Depois da Assembleia Nacional Constituinte de 1988, já se passaram 22 anos. Pergunta-se: quais as mudanças substantivas ocorridas, de lá para cá, na sociedade brasileira? O país se converteu numa democracia popular? Transformou-se num país de respeito às igualdades? Aos direitos e deveres? De predomínio da justiça? De funcionamento integral dos três poderes? De educação e saúde para todos? Superamos o enorme passivo financeiro e social herdado da ditadura militar ou o ampliamos? O Congresso voltou a influenciar e tomar decisões em matéria financeira – item que havia sido subtraído pela ditadura – e até onde isso melhorou as condições sociais do brasileiro? Introduzida pela Constituinte como recurso extremo, pontual e ponto de equilíbrio entre poderes, por que o instituto da Medida Provisória permanece como regra permanente nas relações entre governo e Congresso Nacional?
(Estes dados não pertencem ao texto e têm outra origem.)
(** C8.  The walked directory holds [a.md], [b.md], [c.md], [excluded.md]
    and [notes.txt], and the exclusion list is [excluded.md].  The test of
    the loop selects [a.md], [b.md] and [c.md], as the property says, but
    only [a.md] is processed: the [TypeError] raised for it leaves
    [process_directory], and [b.md] and [c.md] are never opened. *)
Theorem directory_run_stops_at_first_file :
  let w := Scenario.world 200 in
  os_walk w "/ws/docs"
    = [("/ws/docs", [], ["a.md"; "b.md"; "c.md"; "excluded.md"; "notes.txt"])] /\
  filter (fun f => selected (exclude_list Scenario.envs) f = true)
         ["a.md"; "b.md"; "c.md"; "excluded.md"; "notes.txt"]
    = ["a.md"; "b.md"; "c.md"] /\
  exists lookup,
    run w = (Raise TypeError,
             [EvWalk "/ws/docs"; EvOpen "/ws/docs/a.md"; lookup]) /\
    is_write lookup = false /\
    ~ In (EvOpen "/ws/docs/b.md") (snd (run w)) /\
    ~ In (EvOpen "/ws/docs/c.md") (snd (run w)).
Proof.
  vm_compute. repeat split. eexists. repeat split.
  - intros [H | [H | [H | []]]]; discriminate H.
  - intros [H | [H | [H | []]]]; discriminate H.
Qed.

(** In general a directory run opens at most the first selected file. *)
Lemma process_directory_first_selected_only (w : World)
    (envs : gmap string string) (links : list string) (tr : list event)
    (workspace directory : string) :
  environ w !! "GITHUB_WORKSPACE" = Some workspace ->
  envs !! "input_md_directory" = Some directory ->
  forall path,
    In (EvOpen path) (snd (process_directory w envs links tr)) ->
    In (EvOpen path) tr \/
    first_selected (exclude_list envs)
      (os_walk w (OsPath.join workspace directory)) = Some path.
Proof.
  intros Hws Hdir path.
  rewrite (process_directory_run w envs links tr workspace directory Hws Hdir).
  destruct (first_selected _ _) as [md_file|].
  - destruct (process_file_result_holds w md_file envs links
                (tr ++ [EvWalk (OsPath.join workspace directory)]))
      as [e He | req msg Hget | req r' msg Hget | req r' e Hget He]; simpl;
      rewrite !in_app_iff; simpl; intuition (try discriminate); simplify_eq; eauto.
  - simpl. rewrite in_app_iff. simpl. intuition discriminate.
Qed.

(** * Further properties *)

(** ** Strings *)

Lemma string_app_nil (b : string) : "" +:+ b = b.
Proof. reflexivity. Qed.
(** * Verification of the custom-contract tools of the CDP chatbot

    Source: [agentkit/python/examples/langchain-cdp-chatbot/chatbot.py].

    The development embeds the contract details, the two helper methods
    ([invoke_contract_function], [read_contract_function]), the wrappers,
    the small parser helpers and the tool catalogue of [initialize_agent].

    Conventions of the embedding.
    - A Python [str] is a Rocq [string]; each character stands for the code
      point of the same number, so the inputs covered are the strings of
      code points below 256.
    - A Python call that may raise returns [exn + A] ([inl] is the raised
      exception).  Code that talks to the wallet provider runs in the monad
      [M], which threads the provider's state and records every call made
      to a collaborator.
    - The built-ins the program relies on ([str.strip], [str.split], [int],
      [decimal.Decimal] with the default context) are modelled after
      CPython 3.  [float] and [str] of a float are fields of the class
      [Interp], next to the interpreter's integer-literal digit limit. *)

From Stdlib Require Import ZArith List String Ascii Bool Lia.
From Stdlib Require Import SpecFloat.
Import ListNotations.

Local Open Scope string_scope.
Local Open Scope list_scope.
Local Open Scope Z_scope.

(** String concatenation, written apart from list append. *)
Infix "+++" := String.append (at level 60, right associativity).

(* ================================================================== *)
(** * Python strings *)
(* ================================================================== *)

Module PyStr.

Definition code (c : ascii) : Z := Z.of_N (N_of_ascii c).

Definition chr (n : Z) : ascii := ascii_of_N (Z.to_N n).

(** [str.isspace] on one code point below 256: TAB..CR, FS..US, SPACE,
    NEL and NBSP.  This is the set [str.strip()] and [str.split()] use
    when called without arguments. *)
Definition is_space (c : ascii) : bool :=
  let n := code c in
  ((9 <=? n) && (n <=? 13)) || ((28 <=? n) && (n <=? 32))
  || (n =? 133) || (n =? 160).

Definition is_digit (c : ascii) : bool :=
  let n := code c in (48 <=? n) && (n <=? 57).

Definition digit_value (c : ascii) : Z := code c - 48.

Definition is_empty (s : string) : bool :=
  match s with EmptyString => true | String _ _ => false end.

Fixpoint lstrip (s : string) : string :=
  match s with
  | EmptyString => EmptyString
  | String c s' => if is_space c then lstrip s' else s
  end.

Fixpoint rstrip (s : string) : string :=
  match s with
  | EmptyString => EmptyString
  | String c s' =>
      let r := rstrip s' in
      if is_space c && is_empty r then EmptyString else String c r
  end.

(** [s.strip()] *)
Definition strip (s : string) : string := rstrip (lstrip s).

(** [s.split()]: maximal runs of non-whitespace characters, in order.
    [cur] is the run being read. *)
Fixpoint split_from (cur : string) (s : string) : list string :=
  match s with
  | EmptyString => if is_empty cur then [] else [cur]
  | String c s' =>
      if is_space c
      then (if is_empty cur then split_from EmptyString s'
            else cur :: split_from EmptyString s')
      else split_from (cur +++ String c EmptyString) s'
  end.

Definition split (s : string) : list string := split_from EmptyString s.

(** [s.replace(old, "")] for a one-character [old]. *)
Fixpoint remove_char (old : ascii) (s : string) : string :=
  match s with
  | EmptyString => EmptyString
  | String c s' =>
      if Ascii.eqb c old then remove_char old s'
      else String c (remove_char old s')
  end.

(** ASCII lower-casing, for the case-insensitive keywords of numeric
    literals. *)
Definition lower (c : ascii) : ascii :=
  let n := code c in
  if (65 <=? n) && (n <=? 90) then chr (n + 32) else c.

Fixpoint lower_str (s : string) : string :=
  match s with
  | EmptyString => EmptyString
  | String c s' => String (lower c) (lower_str s')
  end.

(** Longest prefix of decimal digits, and the rest. *)
Fixpoint span_digits (s : string) : string * string :=
  match s with
  | EmptyString => (EmptyString, EmptyString)
  | String c s' =>
      if is_digit c
      then let '(d, r) := span_digits s' in (String c d, r)
      else (EmptyString, s)
  end.

(** Value of a string of decimal digits, most significant first. *)
Fixpoint digits_value_from (acc : Z) (s : string) : Z :=
  match s with
  | EmptyString => acc
  | String c s' => digits_value_from (10 * acc + digit_value c) s'
  end.

Definition digits_value (s : string) : Z := digits_value_from 0 s.

(** [str(n)] of an integer.  [fuel] bounds the number of digits. *)
Fixpoint digits_of_pos (fuel : nat) (n : Z) (acc : string) : string :=
  match fuel with
  | O => acc
  | S fuel' =>
      let acc' := String (chr (48 + n mod 10)) acc in
      if n <? 10 then acc' else digits_of_pos fuel' (n / 10) acc'
  end.

Definition str_of_int (n : Z) : string :=
  let body := digits_of_pos (S (Z.to_nat (Z.log2 (Z.abs n)))) (Z.abs n)
                EmptyString in
  if n <? 0 then String "-" body else body.

Definition all_space (s : string) : bool :=
  forallb is_space (list_ascii_of_string s).

(** [repr(s)] of a string: quotes chosen as CPython does, backslash
    escapes for the quote, the backslash, TAB, LF, CR and every
    non-printable code point. *)
Definition hex_digit (n : Z) : ascii :=
  if n <? 10 then chr (48 + n) else chr (87 + n).

Definition printable (c : ascii) : bool :=
  let n := code c in
  ((32 <=? n) && (n <=? 126)) || ((161 <=? n) && negb (n =? 173)).

Fixpoint contains (q : ascii) (s : string) : bool :=
  match s with
  | EmptyString => false
  | String c s' => Ascii.eqb c q || contains q s'
  end.

Definition backslash : ascii := chr 92.
Definition squote : ascii := chr 39.
Definition dquote : ascii := chr 34.

Fixpoint repr_body (q : ascii) (s : string) : string :=
  match s with
  | EmptyString => EmptyString
  | String c s' =>
      let n := code c in
      let rest := repr_body q s' in
      if Ascii.eqb c q || Ascii.eqb c backslash
      then String backslash (String c rest)
      else if n =? 9 then String backslash (String "t" rest)
      else if n =? 10 then String backslash (String "n" rest)
      else if n =? 13 then String backslash (String "r" rest)
      else if printable c then String c rest
      else String backslash
             (String "x" (String (hex_digit (n / 16))
                            (String (hex_digit (n mod 16)) rest)))
  end.

Definition repr (s : string) : string :=
  let q := if contains squote s && negb (contains dquote s)
           then dquote else squote in
  String q (repr_body q s +++ String q EmptyString).

End PyStr.

(* ================================================================== *)
(** * Python exceptions *)
(* ================================================================== *)

(** The exception classes that occur.  All of them derive from
    [Exception]; [CollaboratorError] stands for whatever class a
    collaborator raises that is none of the built-in ones below. *)
Inductive exn_class : Type :=
| ValueError
| OverflowError
| InvalidOperation      (* decimal.InvalidOperation *)
| DecimalOverflow       (* decimal.Overflow *)
| CollaboratorError.

(** A raised exception: its class and [str(e)]. *)
Record exn : Type := Exn { exn_class_of : exn_class; exn_str : string }.

Definition exn_class_eqb (a b : exn_class) : bool :=
  match a, b with
  | ValueError, ValueError
  | OverflowError, OverflowError
  | InvalidOperation, InvalidOperation
  | DecimalOverflow, DecimalOverflow
  | CollaboratorError, CollaboratorError => true
  | _, _ => false
  end.

(** [isinstance(e, cls)] for the [except cls:] clauses of the program. *)
Definition isinstance (e : exn) (cls : exn_class) : bool :=
  exn_class_eqb (exn_class_of e) cls.

(* ================================================================== *)
(** * [int(str)] *)
(* ================================================================== *)

Module PyInt.
Import PyStr.

(** Digits with single underscores between them: value and number of
    digits read, or [None] when the text is no such run.  [prev] is the
    previous character ([None] at the start). *)
Fixpoint scan (prev : option ascii) (acc : Z) (count : Z) (s : string)
  : option (Z * Z) :=
  match s with
  | EmptyString =>
      match prev with
      | None => None
      | Some p => if Ascii.eqb p "_" then None else Some (acc, count)
      end
  | String c s' =>
      if is_digit c
      then scan (Some c) (10 * acc + digit_value c) (count + 1) s'
      else if Ascii.eqb c "_"
      then match prev with
           | None => None
           | Some p => if Ascii.eqb p "_" then None
                       else scan (Some c) acc count s'
           end
      else None
  end.

Definition invalid_literal (s : string) : exn :=
  Exn ValueError ("invalid literal for int() with base 10: " +++ repr s).

Definition too_many_digits (limit count : Z) : exn :=
  Exn ValueError
    ("Exceeds the limit (" +++ str_of_int limit
     +++ " digits) for integer string conversion: value has "
     +++ str_of_int count
     +++ " digits; use sys.set_int_max_str_digits() to increase the limit").

(** [int(s)] for a string [s] without whitespace (the program applies
    it to tokens produced by [split()], which have none, so the
    stripping [int] does first is left out).  [max_str_digits] is
    [sys.get_int_max_str_digits()]: [0] switches the limit off. *)
Definition of_str (max_str_digits : Z) (s : string) : exn + Z :=
  let '(neg, body) :=
    match s with
    | String "-" r => (true, r)
    | String "+" r => (false, r)
    | _ => (false, s)
    end in
  match scan None 0 0 body with
  | None => inl (invalid_literal s)
  | Some (v, count) =>
      if (640 <? count) && (0 <? max_str_digits) && (max_str_digits <? count)
      then inl (too_many_digits max_str_digits count)
      else inr (if neg then - v else v)
  end.

End PyInt.

(* ================================================================== *)
(** * [decimal.Decimal] under the default context *)
(* ================================================================== *)

Module Decimal.
Import PyStr.

(** A decimal value: [(-1)^sign * coeff * 10^exp] with [0 <= coeff], an
    infinity, or a NaN (quiet or signaling; the diagnostic digits a NaN
    literal may carry play no part below and are dropped). *)
Inductive t : Type :=
| Finite (sign : bool) (coeff : Z) (exp : Z)
| Infinity (sign : bool)
| NaN (sign : bool) (signaling : bool).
Essas são algumas questões sobre as quais a mídia brasileira tem se debruçado modesta e acanhadamente no período em que novos paradigmas começam a se impor na sociedade. Contudo, de um modo geral, observa-se uma espécie de ranço corporativo na abordagem dessas questões como até pouco tempo vinha se tornando quase uma rotina a crítica de militares veiculada pela grande mídia sobre a instituição de bolsas pelo governo do PT.
Certamente por desorientação dos seus mentores, as bolsas (família, desemprego etc.) nunca foram condicionadas à geração de renda – e isso deveria ter sido uma rotina para garantir aos beneficiários um valor agregado à obtenção desse beneficio social. No afã de criar esses programas, os sucessivos governos petistas acabaram consolidando o passivo social ao invés de diminui-lo, atenuá-lo ou extingui-lo.
Modelo próprio
Evidentemente, com a urbanização do Brasil, cuja proporção de ocupação da cidade e campo se inverteu em meio século (hoje, 80% da população brasileira vive nas cidades, conforme a fundação IBGE), a mídia se converteu no principal ponto de observação das mudanças registradas no interior da sociedade. Daí, a busca de audiência ter-se transformado na sua principal meta. O mercado, o coração do capitalismo, virou o centro de suas pulsações. Ou seja: com a existência hoje de televisores (antes era o rádio) em quase 100% dos lares e, certamente, em pouco tempo, de computador com internet, caminhamos rapidamente para a conversão do Brasil numa aldeia de comunicação vinculada ao planeta.
Câmeras anexadas aos computadores nos permitem acompanhar as rotinas no interior de uma residência em qualquer parte do mundo. Por isso, a exibição e o acompanhamento das sessões do STF com o julgamento do mensalão tem exercido um grande fascínio sobre a fração politicamente madura e consciente da sociedade: os valores sociais emitidos pelos ministros da Suprema Corte ficarão enraizados na cultura jurídica do país. Esse julgamento já é um divisor de águas na historia política do Brasil.
Quem tiver o cuidado de apreciar, pacientemente, o calhamaço de papel com as edições dos jornalões de 1988 para cá, terminará o exercício com a certeza de que com todos os vaivém da política brasileira, que inclui desde os momentos mais agudos, como o impeachment de Collor, até os que poderiam ser tremulantes, como a sucessão de Lula, o Brasil caminha com passos curtos, porém firmes, em direção a um modelo democrático próprio, alvo que será alcançado com o amadurecimento político de todos os segmentos sociais ativos.